Figure 6.

In vitro actin filament binding and bundling activity of BAR-PH region is conserved in ASAP subtypes.A, thermal stability of purified BAR-PH of ASAP1 — three was assessed as in Fig. S1. B, results of high-speed cosedimentation assay show the sedimentation of actin filaments with BAR-PH of ASAP1, ASAP2, and ASAP3, with a graph summarizing the quantification of actin binding (% protein in the pellet, mean ± SEM) and a table presenting approximate binding maxima. N = 2. C, results of fluorescence-based actin bundling assay in the absence or presence of ASAP1, ASAP2, or ASAP3. The images are representative of two independent experiments. The scale bar represents 10 μm. The graph summarizes quantification of the number of bundles produced by the BAR-PH regions of ASAP1, 2, or 3 (mean ± SD). D, results of actin low-speed cosedimentation-based bundling assays in the absence or presence of BSA (negative control), ASAP1, ASAP2, or ASAP3 BAR-PH. F-actin was sedimented alone (actin alone) at low speed as a control for aggregation.

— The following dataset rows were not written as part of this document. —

(** * Apisix-Allinssl: certificate reconciliation against an APISIX gateway

    A shallow embedding of the Go sources ([main.go] and the file that holds
    [Upload_bind]) and the properties of the reconciliation algorithm:
    the relation classifier [compareSliceRelation], the scan over the listed
    certificate objects, the remote store client and [Upload_bind] itself. *)

From Stdlib Require Import Floats Ascii.
From stdpp Require Import gmap strings list fin_maps.

Set Warnings "-register-all".

Open Scope Z_scope.

(** * Go values *)

(** What [encoding/json] puts into an [any] ([interface{}]): nil, bool,
    float64, string, [[]any] and [map[string]any]. *)
Inductive any : Type :=
| ANil
| ABool (b : bool)
| AFloat64 (f : PrimFloat.float)
| AString (s : string)
| ASlice (l : list any)
| AMap (m : gmap string any).

(** [v.(string)] in its comma-ok form: the zero value and [false] when the
    dynamic type is not string (a missing map key reads as the nil interface). *)
Definition assert_string (v : option any) : string * bool :=
  match v with
  | Some (AString s) => (s, true)
  | _ => ("", false)
  end.

(** [v.([]any)]: [None] is the nil slice of a failed assertion. *)
Definition assert_slice (v : option any) : option (list any) * bool :=
  match v with
  | Some (ASlice l) => (Some l, true)
  | _ => (None, false)
  end.

(** [v.(map[string]any)]. *)
Definition assert_map (v : option any) : option (gmap string any) * bool :=
  match v with
  | Some (AMap m) => (Some m, true)
  | _ => (None, false)
  end.

(** [v.(float64)]. *)
Definition assert_float64 (v : option any) : PrimFloat.float * bool :=
  match v with
  | Some (AFloat64 f) => (f, true)
  | _ => (0%float, false)
  end.

(** * The relation classifier *)

(** The three results of [compareSliceRelation], as the source numbers them:
    0 => no overlap, 1 => partial overlap, 2 => exactly identical. *)
Definition Disjoint : Z := 0.
Definition Partial : Z := 1.
Definition Exact : Z := 2.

Bovine serum albumin and ASAPs were sedimented alone or in the presence of actin filaments, and bundle formation (% bundled actin) was quantified using densitometric analysis. The graph summarizes the results from four independent experiments, mean ± SD. n.s. – not significant, ∗∗∗∗p < 0.0001 using One-way ANOVA with Dunnet’s multiple comparison test. BAR, Bin/Amphiphysin/Rvs domain; BSA, bovine serum albumin; F-actin, filamentous actin; PH, pleckstrin homology.